In an advantageous further development of the present invention it is intended to enable that based on the environmental data an oncoming vehicle or a preceding vehicle on the first lane is recognized and the threshold value determined in dependence on the oncoming vehicle or the preceding vehicle. An overtaking maneuver should not be effected whilst violating the demanded safety distance to the preceding vehicle on the first lane. Therefore, it makes sense to consider a preceding vehicle, when determining the threshold value. This can preferably be done by using a further threshold value.

If, however, it is an oncoming vehicle, in this case the threshold will clearly differ from the case of a preceding vehicle. This case occurs for instance, if on a two-lane country road with opposite directions of travel an overtaking maneuver is performed on the lane of the oncoming traffic. In this example, it is extremely advantageous, if between the vehicle and the oncoming vehicle, a sufficiently large distance is given during the overtaking maneuver, so that no dangerous traffic situation occurs during the overtaking maneuver.

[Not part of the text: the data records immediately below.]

(* ===== verification/EngineReconcile.v ===== *)
(** * Reconciliation accounts for every expected engine

    The part of [reconcile] under the lock: each expectation of the registry ends as
    adopted, as an orphan or as dead, by whether its process lives and is the expected one. *)
From S2P Require Import Prelude Effects Instances Engines EngineFacts EngineSafety.
Open Scope Z_scope.

Definition face (e : _Engine) :=
  (e_engine_id e, e_target e, e_slug e, e_backend e, e_pid e, e_create_time e).

(** One judgement keeps what an engine is, and an orphan that lives stays one. *)
Record judged_engine (m : Manager) (e e' : _Engine) : Prop := {
  je_face : face e' = face e;
  je_orphan : is_alive m e = true → e_state e = EOrphan → e_state e' = EOrphan;
}.
Definition judged_opt (m : Manager) (o o' : option _Engine) : Prop :=
  match o, o' with Some e, Some e' => judged_engine m e e' | None, None => True | _, _ => False end.
Record judged (m m' : Manager) : Prop := {
  ju_engines : engines m' = engines m;
  ju_processes : processes m' = processes m;
  ju_objects : ∀ r, judged_opt m (objects m !! r) (objects m' !! r);
}.

Lemma face_alive m m' e e' : processes m' = processes m → face e' = face e → is_alive m' e' = is_alive m e.
Proof. unfold is_alive. intros -> [= _ _ _ _ -> ->]. done. Qed.
Lemma face_expects x e e' : face e' = face e → expects x e' = expects x e.
Proof. unfold expects. by intros [= _ -> -> -> _ _]. Qed.

#[global] Instance judged_preorder : PreOrder judged.
Proof.
  split.
  - intros m. split; try done. intros r. by destruct (objects m !! r).
  - intros m1 m2 m3 [He1 Hp1 Ho1] [He2 Hp2 Ho2]. split; [congruence..|]. intros r.
    specialize (Ho1 r). specialize (Ho2 r).
    destruct (objects m1 !! r) as [e1|], (objects m2 !! r) as [e2|], (objects m3 !! r) as [e3|];
      simpl in *; try done. destruct Ho1 as [Hf1 H1], Ho2 as [Hf2 H2]. split; [congruence|].
    intros Ha Hs. apply H2; [|by apply H1]. by rewrite (face_alive m1 m2 e1 e2).
Qed.

Lemma judged_update m r f :
  (∀ e, objects m !! r = Some e → judged_engine m e (f e)) → judged m (set_objects (alter f r) m).
Proof.
  intros Hf. split; try done. intros r'. simpl. destruct (decide (r' = r)) as [->|Hne].
  - rewrite lookup_alter_eq. destruct (objects m !! r) as [e|] eqn:E; simpl; auto.
  - rewrite lookup_alter_ne by done. by destruct (objects m !! r').
Qed.

(** How one expectation is judged. *)
Definition verdict (m : Manager) (x : ReconcileExpectation) (j : Judged) (m' : Manager) : Prop :=
  match j with
  | Adopted s => ∃ e, find_engine (re_engine_id x) m = Some e ∧ is_alive m e = true
                      ∧ expects x e = true ∧ es_pid s = e_pid e
  | Differs => ∃ r e e', find_ref (re_engine_id x) m = Some r ∧ objects m !! r = Some e
                 ∧ is_alive m e = true ∧ expects x e = false
                 ∧ objects m' !! r = Some e' ∧ face e' = face e ∧ e_state e' = EOrphan
  | Dead id => id = re_engine_id x
               ∧ ∀ e, find_engine (re_engine_id x) m = Some e → is_alive m e = false
  end.

Lemma judge_spec now x m : ∃ j m', judge now x m = (Ok j, m') ∧ judged m m' ∧ verdict m x j m'.
Proof.
  unfold judge. rewrite run_get. unfold verdict, find_engine.
  destruct (find_ref (re_engine_id x) m) as [r|] eqn:Hr; simpl.
  2: { exists (Dead (re_engine_id x)), m. by split_and!. }
  destruct (objects m !! r) as [e|] eqn:E; simpl.
  2: { exists (Dead (re_engine_id x)), m. by split_and!. }
  destruct (is_alive m e) eqn:Ha; simpl.
  - destruct (expects x e) eqn:Hx; simpl.
    + exists (Adopted (status e)), m. split_and!; [done|done|]. by exists e.
    + do 2 eexists. split; [reflexivity|]. split.
      * apply judged_update. intros e' _. by split.
      * eexists r, e, (with_reason _ (with_state EOrphan e)). split_and!; try done.
        simpl. rewrite lookup_alter_eq, E. reflexivity.
  - rewrite andb_false_r. destruct (is_in _ _) eqn:Hst.
    + exists (Dead (re_engine_id x)), m. split_and!; [done|done|done|]. by intros e' [= <-].
    + do 2 eexists. split; [reflexivity|]. split.
      * apply judged_update. intros e' E'. replace e' with e by congruence. split; [done|]. by rewrite Ha.
      * split; [done|]. by intros e' [= <-].
Qed.

(** The outcome of one expectation, in the end. *)
Definition accounted (m m' : Manager) (res : list EngineStatus * list string) (x : ReconcileExpectation) : Prop :=
  (∃ e s, find_engine (re_engine_id x) m = Some e ∧ is_alive m e = true ∧ expects x e = true
          ∧ s ∈ res.1 ∧ es_pid s = e_pid e)
  ∨ (∃ r e e', find_ref (re_engine_id x) m = Some r ∧ objects m !! r = Some e ∧ is_alive m e = true
               ∧ expects x e = false ∧ objects m' !! r = Some e' ∧ e_pid e' = e_pid e ∧ e_state e' = EOrphan)
  ∨ ((∀ e, find_engine (re_engine_id x) m = Some e → is_alive m e = false) ∧ re_engine_id x ∈ res.2).

Lemma judged_find m m' k e' :
  judged m m' → find_engine k m' = Some e' →
  ∃ e, find_engine k m = Some e ∧ face e' = face e ∧ is_alive m' e' = is_alive m e.
Proof.
  intros [He Hp Ho] Hf. unfold find_engine, find_ref in *. rewrite He in Hf.
  destruct (dict_get k (engines m)) as [r|]; [|done]. simpl in *. specialize (Ho r). rewrite Hf in Ho.
  destruct (objects m !! r) as [e|]; [|done]. exists e. split_and!; [done|apply Ho|].
  apply face_alive; [done|apply Ho].
Qed.
Lemma judged_find_inv m m' k e :
  judged m m' → find_engine k m = Some e →
  ∃ e', find_engine k m' = Some e' ∧ face e' = face e ∧ is_alive m' e' = is_alive m e.
Proof.
  intros [He Hp Ho] Hf. unfold find_engine, find_ref in *. rewrite He.
  destruct (dict_get k (engines m)) as [r|]; [|done]. simpl in *. specialize (Ho r). rewrite Hf in Ho.
  destruct (objects m' !! r) as [e'|]; [|done]. exists e'. split_and!; [done|apply Ho|].
  apply face_alive; [done|apply Ho].
Qed.

(** An account given from an intermediate state is one from the first. *)
Lemma accounted_earlier m m1 m' res x : judged m m1 → accounted m1 m' res x → accounted m m' res x.
Proof.
  intros Hj [(e1 & s & Hf & Ha & Hx & Hs & Hp)|[(r & e1 & e' & Hr & E1 & Ha & Hx & E' & Hp & Hst)|[Hn Hd]]].
  - left. destruct (judged_find _ _ _ _ Hj Hf) as (e & Hf0 & Hface & Hal). exists e, s.
    split_and!; [done|congruence| |done|]; [by rewrite <- (face_expects x e e1)|]. injection Hface. congruence.
  - right; left. destruct Hj as [He Hpr Ho]. unfold find_ref in *. rewrite He in Hr. specialize (Ho r).
    rewrite E1 in Ho. destruct (objects m !! r) as [e|] eqn:E; [|done]. destruct Ho as [Hface _].
    exists r, e, e'. pose proof Hface as [= _ _ _ _ Hpid _]. split_and!; try done.
    + by rewrite <- (face_alive m m1 e e1).
    + by rewrite <- (face_expects x e e1).
    + congruence.
  - right; right. split; [|done]. intros e Hf. destruct (judged_find_inv _ _ _ _ Hj Hf) as (e1 & Hf1 & _ & Hal).
    rewrite <- Hal. by apply Hn.
Qed.

Lemma judge_all_spec now xs m :
  ∃ res m', judge_all now xs m = (Ok res, m') ∧ judged m m' ∧ (∀ x, x ∈ xs → accounted m m' res x)
    ∧ ∀ id, id ∈ res.2 → ∃ x, x ∈ xs ∧ id = re_engine_id x
                              ∧ ∀ e, find_engine id m = Some e → is_alive m e = false.
Proof.
  revert m. induction xs as [|x xs IH]; intros m; simpl.
  { exists ([], []), m. split_and!; [done|done|..]; simpl; set_solver. }
  destruct (judge_spec now x m) as (j & m1 & Hrun & Hj1 & Hv).
  destruct (IH m1) as (res & m' & Hrest & Hj2 & Hacc & Hdead).
  unfold mbind, M_bind. rewrite Hrun, Hrest. do 2 eexists. split; [reflexivity|]. split; [by etrans|]. split.
  - intros y [->|Hy]%elem_of_cons.
    + destruct j as [s|id|]; simpl in Hv.
      * left. destruct Hv as (e & ? & ? & ? & ?). exists e, s. split_and!; try done. by left.
      * right; right. destruct Hv as [-> Hv]. split; [done|by left].
      * right; left. destruct Hv as (r & e & e1 & Hr & E & Ha & Hx & E1 & Hface & Hst).
        destruct Hj1 as [_ Hp1 _]. destruct Hj2 as [_ _ Ho2]. specialize (Ho2 r). rewrite E1 in Ho2.
        destruct (objects m' !! r) as [e'|] eqn:E'; [|done]. destruct Ho2 as [Hf2 Horph].
        exists r, e, e'. pose proof Hf2 as [= _ _ _ _ Hpid2 _]. pose proof Hface as [= _ _ _ _ Hpid1 _].
        split_and!; try done; [congruence|]. apply Horph; [|done]. by rewrite (face_alive m m1 e e1).
    + specialize (Hacc y Hy). apply (accounted_earlier m m1) in Hacc; [|done].
      destruct Hacc as [(e & s & H)|[H|[Hn Hd]]]; [left|by right; left|right; right].
      * exists e, s. destruct H as (? & ? & ? & Hs & ?). split_and!; try done. destruct j; simpl; [by right|done..].
      * split; [done|]. destruct j; simpl; [done|by right|done].
  - intros id Hid.
    assert (Hcase : id ∈ res.2 ∨ j = Dead id).
    { destruct j; simpl in Hid; [by left| |by left]. apply elem_of_cons in Hid as [->|]; auto. }
    destruct Hcase as [Hin| ->].
    + destruct (Hdead id Hin) as (y & Hy & -> & Hn). exists y. split_and!; [by right|done|].
      intros e Hf. destruct (judged_find_inv _ _ _ _ Hj1 Hf) as (e1 & Hf1 & _ & <-). by apply Hn.
    + destruct Hv as [-> Hn]. exists x. split_and!; [by left|done|done].
Qed.

(** C39. Reconciliation.  It returns, and every engine the registry expects is accounted
    for: reported adopted if its process lives and is the expected model, target and
    backend; an orphan (marked, counted and reported) if it lives but is not; and dead only
    if no process of it lives. *)
Theorem reconcile_accounts cf expected discovered now w m
    (Hw : w = true ∨ cf_strict_persistence cf = false) :
  ∃ res m', reconcile_locked cf expected discovered now w m = (Ok res, m')
  ∧ (∀ x, x ∈ expected →
       (∃ e s, find_engine (re_engine_id x) m = Some e ∧ is_alive m e = true ∧ expects x e = true
               ∧ s ∈ rr_adopted res ∧ es_pid s = e_pid e)
       ∨ (∃ e e' s, find_engine (re_engine_id x) m = Some e ∧ is_alive m e = true ∧ expects x e = false
               ∧ find_engine (re_engine_id x) m' = Some e' ∧ e_state e' = EOrphan ∧ counted e' = true
               ∧ s ∈ rr_orphans res ∧ es_pid s = e_pid e)
       ∨ ((∀ e, find_engine (re_engine_id x) m = Some e → is_alive m e = false)
          ∧ re_engine_id x ∈ rr_dead res))
  ∧ (∀ id e, id ∈ rr_dead res → find_engine id m = Some e → is_alive m e = false).
Proof.
  destruct (judge_all_spec now expected m) as (res & m1 & Hrun & Hj & Hacc & Hdead).
  set (orphans := status <$> List.filter (unexpected expected) (values m1)).
  set (all := orphans ++ List.filter (λ o, negb (is_in (es_pid o) (es_pid <$> orphans))) discovered).
  assert (Hper : ∃ m', _persist cf w m1 = (Ok tt, m')).
  { unfold _persist. rewrite run_get. destruct Hw as [->| ->]; [by eexists|]. destruct w; by eexists. }
  destruct Hper as [m' Hper]. pose proof (persist_same _ _ _ _ _ Hper) as [He Ho _ _].
  exists (mkReconciled res.1 res.2 all), m'. split_and!.
  - unfold reconcile_locked. unfold mbind at 1, M_bind at 1. rewrite Hrun, run_get.
    unfold mbind, M_bind. rewrite Hper. reflexivity.
  - intros x Hx. destruct (Hacc x Hx) as [H|[(r & e & e' & Hr & E & Ha & Hne & E' & Hpid & Hst)|H]];
      [by left|right; left|by right; right].
    exists e, e', (status e'). split_and!; try done.
    + unfold find_engine. by rewrite Hr.
    + unfold find_engine, find_ref in *. rewrite He, (ju_engines _ _ Hj), Ho, Hr. done.
    + unfold counted. by rewrite Hst, same_refl, orb_true_r.
    + simpl. unfold all. rewrite elem_of_app. left. unfold orphans. apply list_elem_of_fmap_2.
      apply list_elem_of_In, List.filter_In. split.
      * apply list_elem_of_In, elem_of_values. exists (re_engine_id x), r. split; [|done].
        apply dict_get_elem. by rewrite (ju_engines _ _ Hj).
      * unfold unexpected. by rewrite Hst, same_refl.
  - intros id e Hid Hf. simpl in Hid. destruct (Hdead id Hid) as (x & _ & _ & Hn). by apply Hn.
Qed.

In this case, in addition to the threshold value the further threshold value can be determined, which relates to the required safety distance of the vehicle to the oncoming vehicle. In this variant of the invention, an oncoming traffic can be considered for the overtaking maneuver. Thus, it is possible to employ this method not only on motorways, but also on country roads or other roads with oncoming traffic.

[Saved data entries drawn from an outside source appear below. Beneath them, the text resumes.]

Example timed_out_books :
  summary (exec_all cf timed_out booted) = ([("e1"%string, EFailed); ("e2"%string, EStarting)], 50, 110).
Proof. vm_compute. reflexivity. Qed.

(** The state in which the deadline of the first start has passed, and the load of 50 that is
    admitted beside it: the processes hold 110 of a budget of 100. *)
Definition expired : Manager := mgr (exec_all cf (take 3 timed_out) booted).
Definition marked_failed : Manager := (thread_step cf (ProbeExpired 0) (hears 600002000 NoListener) expired).2.
Lemma timed_out_start_overcommits_witness :
  held_bytes (processes (start cf (load "e2" "org--b" 50) copy inspection (env 600003000 502 "b") marked_failed).2)
    = held_bytes (processes expired) + 50
  ∧ held_bytes (processes expired) = 60 ∧ cf_budget_bytes cf = 100.
Proof.
  split; [|by split; vm_compute].
  eapply (timed_out_start_overcommits cf expired "e1" 0 _ (hears 600002000 NoListener) (TermBegin 0) marked_failed
    (load "e2" "org--b" 50) copy inspection (env 600003000 502 "b") 502).
  - apply (bool_decide_unpack _). vm_compute. exact I.
  - apply (bool_decide_unpack _). vm_compute. exact I.
  - vm_compute. reflexivity.
  - vm_compute. reflexivity.
  - vm_compute. reflexivity.
  - vm_compute. reflexivity.
  - vm_compute. reflexivity.
  - vm_compute. reflexivity.
Defined.

(** The same engine id is started again while its stop is under way: the first engine is
    not in the dictionary any more, and what it still holds is not counted. *)
Definition restarted_while_stopping : list Label :=
  loaded ++ [ LStop "e1" true; start_of "e1" "org--a" 40 8000 502 "b" ].
Example replaced_engine_uncounted :
  summary (exec_all cf restarted_while_stopping booted) = ([("e1"%string, EStarting)], 40, 100).
Proof. vm_compute. reflexivity. Qed.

The present invention moreover relates to an analyzing component for a driver assistance system for performing an overtaking maneuver with a vehicle, which is located on a first lane and which overtakes a further vehicle located on a second lane. The analyzing component can be an electronic control device of a vehicle. An interface of the analyzing component serves for continuously receiving motion data, which describes a current speed of the vehicle, and of environmental data, which are provided by an environmental sensor of the vehicle, wherein the environmental data describes a distance between the vehicle and the further vehicle as well as a current speed of the further vehicle.

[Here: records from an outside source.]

(** X4: when the first adjacent duplicate of the input is the pair [x],
    [d], the output for [wrapAround] false starts with the input's own
    elements up to [x], and goes on with clones of elements from after
    [d], in order; [clone] is called on exactly those, once each and in
    that order. *)
Theorem prefix_shared_rest_cloned st values objectType wrapAround pre x d post :
  heap st !! values = Some (pre ++ x :: d :: post) →
  NoAdjacentDuplicates objectType (pre ++ [x]) →
  equalsEpsilon objectType x d removeDuplicatesEpsilon = true →
  defaultValue wrapAround false = false →
  ∃ r st' after made,
    arrayRemoveDuplicates (Some values) (Some objectType) wrapAround st
      = (Normal r, st') ∧
    heap st' !! r = Some (pre ++ x :: map (clone objectType) after) ∧
    sublist after post ∧
    trace st' = trace st ++ made ∧
    cloned made = after.
Proof.
  intros Hv Hclean Hxd Hw.
  destruct (run_summary st values objectType wrapAround _ Hv)
    as (r & st' & Hrun & Htrace & Hres).
  destruct (first_duplicate_split objectType false pre x d post Hclean Hxd)
    as [Hf Hcloned].
  rewrite Hw in *. rewrite Hf in Hres. destruct Hres as [-> Hheap].
  eexists _, st', _, _. split; [done|].
  split; [rewrite Hheap; apply lookup_fresh|].
  split; [apply retained_sublist|]. by split.
Qed.

(** X5: with [wrapAround] false every input element is in the output,
    itself or as a clone, or compares equal within epsilon to an input
    element that is. *)
Theorem dropped_elements_are_covered st values objectType wrapAround l :
  heap st !! values = Some l →
  defaultValue wrapAround false = false →
  ∃ out,
    outputs st values objectType wrapAround out ∧
    ∀ x, x ∈ l →
      (x ∈ out ∨ clone objectType x ∈ out) ∨
      ∃ y, y ∈ l ∧ (y ∈ out ∨ clone objectType y ∈ out) ∧
           equalsEpsilon objectType y x removeDuplicatesEpsilon = true.
Proof.
  intros Hv Hw. eexists. split; [by apply outputs_filtered|].
  rewrite Hw. intros x Hin. destruct l as [|a r].
  { by apply elem_of_nil in Hin. }
  rewrite output_without_wrapAround.
  apply elem_of_cons in Hin as [->|Hin].
  { left. left. apply elem_of_cons. by left. }
  destruct (survivors_cover objectType r a x Hin)
    as [Hax|[[?|?]|(y & Hy & Hk & Hyx)]].
  - right. exists a. split; [by apply elem_of_cons; left|].
    split; [|done]. left. apply elem_of_cons. by left.
  - left. left. apply elem_of_cons. by right.
  - left. right. apply elem_of_cons. by right.
  - right. exists y. split; [by apply elem_of_cons; right|].
    split; [|done]. destruct Hk; [left|right]; apply elem_of_cons; by right.
Qed.

(** X6: on an input of [n] elements a call makes at most [n + 1] calls
    of [equalsEpsilon], at most [n] when [wrapAround] is false, and at most
    [n - 2] calls of [clone]; every comparison is made at the tolerance
    [removeDuplicatesEpsilon]; on an input of fewer than two elements it
    calls neither. *)
Theorem calls_are_bounded st values objectType wrapAround l :
  heap st !! values = Some l →
  ∃ r st' made,
    arrayRemoveDuplicates (Some values) (Some objectType) wrapAround st
      = (Normal r, st') ∧
    trace st' = trace st ++ made ∧
    comparisons made ≤ length l + 1 ∧
    (defaultValue wrapAround false = false → comparisons made ≤ length l) ∧
    length (cloned made) ≤ length l - 2 ∧
    comparedAt removeDuplicatesEpsilon made ∧
    (length l < 2 → made = []).
Proof.
  intros Hv.
  destruct (run_summary st values objectType wrapAround l Hv)
    as (r & st' & Hrun & Htrace & _).
  destruct (calls_bounds objectType (defaultValue wrapAround false) l)
    as (Hcmp & Hcl & Hat & Hshort).
  assert (Hcmp1 : comparisons (calls objectType (defaultValue wrapAround false) l)
                    ≤ length l + 1)
    by (revert Hcmp; destruct (defaultValue wrapAround false); lia).
  eexists r, st', _. split; [done|]. split; [done|].
  split; [done|].
  split; [intros Hw; rewrite Hw in Hcmp |- *; simpl in Hcmp; lia|]. done.
Qed.

(** X7: with [wrapAround] false the output starts with the first element
    of the input, the input's own and not a clone. *)
Theorem first_element_is_kept st values objectType wrapAround l :
  heap st !! values = Some l →
  defaultValue wrapAround false = false →
  ∃ out, outputs st values objectType wrapAround out ∧ head out = head l.
Proof.
  intros Hv Hw. eexists. split; [by apply outputs_filtered|].
  rewrite Hw. destruct l as [|a r]; [done|].
  by rewrite output_without_wrapAround.
Qed.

The current speed, as has been mentioned above, besides the speed value can also describe the direction of travel of the vehicle. The analyzing component is also

characterized in that it is configured to determine a distance value, which describes a distance between the vehicle and the further vehicle in the direction of travel of the second lane, on the basis of the environmental data. The analyzing component moreover is configured to determine a threshold value for the distance value in dependence on the motion data and environmental data. Further, the analyzing component is configured to provide a first signal in case the distance value is larger than the threshold value. Therein, the first signal can describe that a completion of the overtaking maneuver by a merging of the vehicle into the second lane is possible.

The present invention in a further embodiment provides a driver assistance system for a vehicle with an analyzing component. In this variant of the invention, the analyzing component is incorporated in the driver assistance system of the vehicle. Thus, it is possible to provide additional information through further sensors, this additional information can be taken into consideration by the analyzing component when

determining the threshold value. The driver assistance system can further comprise a motion sensor, by means of which the current speed of the vehicle can be determined. The driver assistance system moreover can comprise at least one environmental sensor, by means of which the environmental data can be provided. The environmental sensor can preferably be configured as a radar sensor. By means of the radar sensor, the distance between the vehicle and the further vehicle can be determined. Hence, the distance value, which describes the longitudinal distance between the vehicle and the further vehicle with respect to the direction of travel of the second lane, can be

determined. Moreover, by means of the radar sensor the relative speed between the vehicle and the further vehicle can be determined. On the basis of the speed of the vehicle and the relative speed between the vehicle and the further vehicle, the speed of the further vehicle can be determined.

In a preferred embodiment of the present invention a vehicle is designed with such driver assistance system. If the driver assistance system with the inventive analyzing component is mounted in the vehicle, the analyzing component according to the invention can employ the method according to the invention in an appropriate manner.

The preferred embodiments presented with reference to the inventive method and their advantages correspondingly apply to the analyzing component according to the invention, the driver assistance system, as well as to the vehicle according to the invention.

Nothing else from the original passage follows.